Cytokines play an important role in cell growth, differentiation, and function in many cell types. They bind to cell surface receptors and then trigger the down-stream signal. As a result, they also can result in the activation of the Janus kinase family of tyrosine kinases.
Janus kinase (JAK) is a family of tyrosine kinases that transduce cytokine-mediated signals via the JAK-STAT pathway. JAK family includes Jak1, Jak2, Jak3, and Tyk2. Jak3 is mainly found4 in lymphoid cells and appears only to be stimulated by activation of cytokine receptors, such as IL-2R, IL-4R, IL-7R, IL-11R, and IL-13R, but not by T cell receptor activation.
In this article, we will introduce a potent Jak3 inhibitor, ZM 449829.
ZM 449829 is a selective and ATP competitive inhibitor of JAK3, with a pIC50 of 6.8. It is also a very weak inhibitor of EGF-R (pIC50=5.0), Jak1 (pIC50=4.7). In YTS, NK92, and ex vivo NK cells, ZM449829 blocks IL-2-induced STAT5 phosphorylation and inhibits the phosphorylation of STAT5.
Increased intraocular pressure (IOP) is one of the factors for primary open-angle glaucoma (POAG). Obstruction to aqueous humor (AH) outflow at the trabecular meshwork (TM) in the eye is the main reason for IOP. Downregulation of TGM2 can significantly reduce TGFβ-induced ocular hypertension. ZM 449829 binds to TGM2 and inhibits crosslinking activity by locking it in an inactive state. In primary human glaucomatous cells, ZM 449829 reduces the fibronectin deposition.
ZM39923 potently inhibits tissue transglutaminase (TGM2) with an IC50 of 10 nM. Besides, it acts directly on purified TGM2 to inhibit the Ca2+ activated form of TGM2.

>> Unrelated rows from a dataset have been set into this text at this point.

Lemma str_eqb_eq (a b : pystr) : str_eqb a b = true <-> a = b.
Proof.
  split.
  - revert b; induction a as [|x a IH]; intros [|y b]; simpl; try discriminate.
    + reflexivity.
    + intros H. apply andb_true_iff in H as [Hx Hr].
      apply Z.eqb_eq in Hx. now rewrite Hx, (IH b Hr).
  - intros ->. apply str_eqb_refl.
Qed.












Ltac dlia := Z.div_mod_to_equations; lia.




(** The digests [hashlib.md5] gives, on messages of one and of two blocks. *)
Example md5_empty :
  Md5.hexdigest [] = py "d41d8cd98f00b204e9800998ecf8427e".
Proof. vm_compute. reflexivity. Qed.

Example md5_abc :
  option_map Md5.hexdigest (encode_utf8 (py "abc"))
  = Some (py "900150983cd24fb0d6963f7d28e17f72").
Proof. vm_compute. reflexivity. Qed.

Example md5_two_blocks :
  Md5.hexdigest (repeat 97 56) = py "3b0c8ac703f828b04c6c197006d17218".
Proof. vm_compute. reflexivity. Qed.

(** [hashlib.md5("h\u00e9llo \u4e16\u754c \U0001f600".encode("utf-8"))] *)
Example md5_utf8 :
  option_map Md5.hexdigest
    (encode_utf8 [104; 233; 108; 108; 111; 32; 19990; 30028; 32; 128512])
  = Some (py "31e6321f1488d7ffab86ffd75e0b354b").
Proof. vm_compute. reflexivity. Qed.

Lemma bytes_le_length (k : nat) (n : Z) : List.length (Md5.bytes_le k n) = k.
Proof. unfold Md5.bytes_le. now rewrite length_map, length_seq. Qed.

Lemma digest_length (msg : list Z) : List.length (Md5.digest msg) = 16%nat.
Proof.
  unfold Md5.digest.
  destruct (Md5.blocks _ Md5.init (Md5.pad msg)) as [[[a b] c] d].
  now rewrite !length_app, !bytes_le_length.
Qed.

Lemma hexdigest_length (msg : list Z) : List.length (Md5.hexdigest msg) = 32%nat.
Proof.
  unfold Md5.hexdigest.
  assert (H : forall l : list Z,
             List.length
               (flat_map (fun b => [Md5.hex_digit (Z.shiftr b 4);
                                    Md5.hex_digit (Z.land b 15)]) l)
             = (2 * List.length l)%nat).
  { induction l as [|x l IH]; simpl; [reflexivity|]. rewrite IH. lia. }
  now rewrite H, digest_length.
Qed.

(** ** The models *)

Section ModelFacts.
Context {L : Lib}.
Import Models.

Lemma label_of_value_label_value (l : SentimentLabel) :
  label_of_value (label_value l) = Some l.
Proof. destruct l; reflexivity. Qed.
(** Once an occurrence is found, the rest of it is skipped and the search
    resumes behind it. *)
Lemma replace_from_skip (old new pre rest : string) :
  PyStr.replace_from old new (String.length pre) (pre ++ rest)
  = PyStr.replace_from old new 0 rest.
Proof.
  induction pre as [|a pre IH]; simpl; [done|]. exact IH.
Qed.

Lemma replace_match (a : ascii) (old new rest : string) :
  PyStr.replace (String a old) new (String a old ++ rest)
  = new ++ PyStr.replace (String a old) new rest.
Proof.
  unfold PyStr.replace. simpl.
  assert (PyStr.startswith old (old ++ rest) = true) as ->.
  { clear. induction old as [|b old IH]; simpl; [done|].
    by rewrite Ascii.eqb_refl. }
  rewrite Ascii.eqb_refl, Nat.sub_0_r. by rewrite replace_from_skip.
Qed.

Lemma replace_no_match (old new : string) (c : ascii) (s : string) :
  PyStr.startswith old (String c s) = false →
  PyStr.replace old new (String c s) = String c (PyStr.replace old new s).
Proof. unfold PyStr.replace. simpl PyStr.replace_from. by intros ->. Qed.

(** Deleting the occurrences of a string without the character [c] keeps
    every [c]. *)
Lemma replace_count (c a : ascii) (old s : string) :
  PyStr.count c (String a old) = 0%nat →
  PyStr.count c (PyStr.replace (String a old) "" s) = PyStr.count c s.
Proof.
  intros Hold. remember (String.length s) as n eqn:Hn. revert s Hn.
  induction n as [n IH] using lt_wf_ind. intros s ->.
  destruct s as [|b s]; [done|].
  destruct (PyStr.startswith (String a old) (String b s)) eqn:Hm.
  - destruct (startswith_app _ _ Hm) as [rest Hrest]. rewrite Hrest.
    rewrite replace_match, !count_app, Hold. simpl.
    apply (IH (String.length rest)); [|done].
    rewrite Hrest, string_length_app. simpl. lia.
  - rewrite replace_no_match by done. simpl. f_equal.
    apply (IH (String.length s)); [simpl; lia|done].
Qed.

Lemma split_length (c : ascii) (s : string) :
  length (PyStr.split c s) = S (PyStr.count c s).
Proof.
  induction s as [|a s IH]; simpl; [done|].
  destruct (Ascii.eqb a c); simpl; [by rewrite IH|].
  destruct (PyStr.split c s); simpl in *; [done|lia].
Qed.

(** The symbol of a key that contains the separator has an expiry
    component; a key that starts with [option:ASSET-] contains it. *)
Lemma symbol_has_expiry (key : string) :
  (0 < PyStr.count "-" key)%nat → is_Some (parts_of_key key !! 1%nat).
Proof.
  unfold parts_of_key, symbol_of_key. intros H.
  apply lookup_lt_is_Some. rewrite split_length, replace_count by done. lia.
Qed.

Lemma prefixed_key_has_separator (asset key : string) :
  PyStr.startswith ("option:" ++ asset ++ "-") key = true →
  (0 < PyStr.count "-" key)%nat.
Proof.
  intros H. destruct (startswith_app _ _ H) as [rest ->].
  rewrite !count_app. simpl. lia.
Qed.

(** *** One key of the scan *)

Section Scan.
Context {F : PyFloat}.

Lemma float_field_default (data : gmap string string) (k : string) :
  data !! k = None ∨ data !! k = Some "" →
  float_field data k = Some float_zero.
Proof. unfold float_field. by intros [-> | ->]. Qed.

Lemma float_field_parsed (data : gmap string string) (k s : string) :
  data !! k = Some s → s ≠ "" → float_field data k = float_of_str s.
Proof. unfold float_field. intros -> Hs. by destruct s. Qed.

Lemma format_row_Some sym parts data row :
  format_row sym parts data = Some row →
  symbol row = sym
  ∧ expiry row = default "N/A" (parts !! 1%nat)
  ∧ strike row = default "N/A" (parts !! 2%nat)
  ∧ type row = type_of_symbol sym
  ∧ Forall (fun kg => float_field data kg.1 = Some (kg.2 row)) numeric_fields.
Proof.
  unfold format_row. intros H. simplify_option_eq.
  repeat split; try done. repeat constructor; done.
Qed.
(** ** The connectivity gate *)

Lemma past_check_not_reported ev : past_check_event ev = true -> no_device_reported ev = false.
Proof. unfold past_check_event, no_device_reported. by destruct (is_get_state ev). Qed.

Lemma before_check_facts evs :
  forallb before_check_event evs = true ->
  existsb no_device_reported evs = false /\ forallb setup_event evs = true.
Proof.
  intros H. split.
  - eapply existsb_none, H. unfold before_check_event.
    intros ev [_ ?]%andb_true_iff. by apply past_check_not_reported.
  - eapply forallb_weaken, H. unfold before_check_event.
    by intros ev [? _]%andb_true_iff.
Qed.

Ltac before_check_step :=
  eapply wp_bind_respects with (P := before_check_event) (keep := true);
  [solve_respects|];
  let o := fresh "o" in
  let evs := fresh "evs" in
  let fs1 := fresh "fs" in
  let Hev := fresh "Hev" in
  let Hfs := fresh "Hfs" in
  intros o evs fs1 Hev Hfs; specialize (Hfs eq_refl); subst fs1;
  destruct (before_check_facts _ Hev) as [? ?];
  destruct o; [ | trace_goal; try done .. ].

Ltac past_check_step :=
  eapply wp_respects with (P := past_check_event) (keep := false);
  [solve_respects|];
  let o := fresh "o" in
  let evs := fresh "evs" in
  let Hev := fresh "Hev" in
  intros o evs ? Hev _;
  pose proof (existsb_none _ _ _ past_check_not_reported Hev);
  destruct o; [ | trace_goal; try done .. ].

In vivo, in c57 mice, ZM 449829 once daily helps to maintain the gross morphology of the eye, and cornea looked normal. IOP measurements also do not exhibit any aberrant changes. As a result, TGM2 is a potential therapeutic target for glaucoma.
In conclusion, ZM39923 is a potent JAK3 inhibitor and also inhibits TGM2 activity.
reference:
[1] Brown GR, et al. Bioorg Med Chem Lett. 2000 Mar 20;10(6):575-9.